### THE TASK
Exactly as written, transcribe the lines that run from the one containing "(action_basis : string)" to the end of the records below.

[Items from a data source]

>>>>>

(** [audit]: the fields are assigned in the order of the source. *)
Definition audit (proposed_action : string) (context_fragments : list string)
    (action_basis : string) (current_layer : AuditLayer) : BenevolenceAudit :=
  let a_check := _check_attribute action_basis current_layer in
  let '(s_check, c_score) := _check_shadow proposed_action context_fragments in
  let '(b_check, p_score) := _check_benevolence proposed_action in
  let t_score := _calculate_tension c_score p_score in
  let partial :=
    mkAudit a_check s_check b_check PASS None c_score p_score t_score in
  let '(final, log) := _finalize partial in
  mkAudit a_check s_check b_check final log c_score p_score t_score.

End Audit.

(** *** The filter object *)

Record BenevolenceFilter := mkFilter {
  user_protocol : string;
  honesty_priority : bool;
}.

(** The default of [user_protocol]. *)
Definition default_protocol : string := "γ·Honesty > β·Helpfulness".

(** [BenevolenceFilter(user_protocol)]: [split] never returns an empty
    list, so that the index 0 is always there. *)
Definition new_filter (user_protocol : string) : BenevolenceFilter :=
  mkFilter user_protocol
    (Text.contains "Honesty"
       (default "" (head (Text.split_on ">" user_protocol)))).

End Benevolence.

(* ===================================================================== *)
(** * Properties *)
(* ===================================================================== *)

(** ** Text *)

Section TextFacts.
Import Text.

<<<<<

### EXPECTED OUTPUT
    (action_basis : string) (current_layer : AuditLayer) : BenevolenceAudit :=
  let a_check := _check_attribute action_basis current_layer in
  let '(s_check, c_score) := _check_shadow proposed_action context_fragments in
  let '(b_check, p_score) := _check_benevolence proposed_action in
  let t_score := _calculate_tension c_score p_score in
  let partial :=
    mkAudit a_check s_check b_check PASS None c_score p_score t_score in
  let '(final, log) := _finalize partial in
  mkAudit a_check s_check b_check final log c_score p_score t_score.

End Audit.

(** *** The filter object *)

Record BenevolenceFilter := mkFilter {
  user_protocol : string;
  honesty_priority : bool;
}.

(** The default of [user_protocol]. *)
Definition default_protocol : string := "γ·Honesty > β·Helpfulness".

(** [BenevolenceFilter(user_protocol)]: [split] never returns an empty
    list, so that the index 0 is always there. *)
Definition new_filter (user_protocol : string) : BenevolenceFilter :=
  mkFilter user_protocol
    (Text.contains "Honesty"
       (default "" (head (Text.split_on ">" user_protocol)))).

End Benevolence.

(* ===================================================================== *)
(** * Properties *)
(* ===================================================================== *)

(** ** Text *)

Section TextFacts.
Import Text.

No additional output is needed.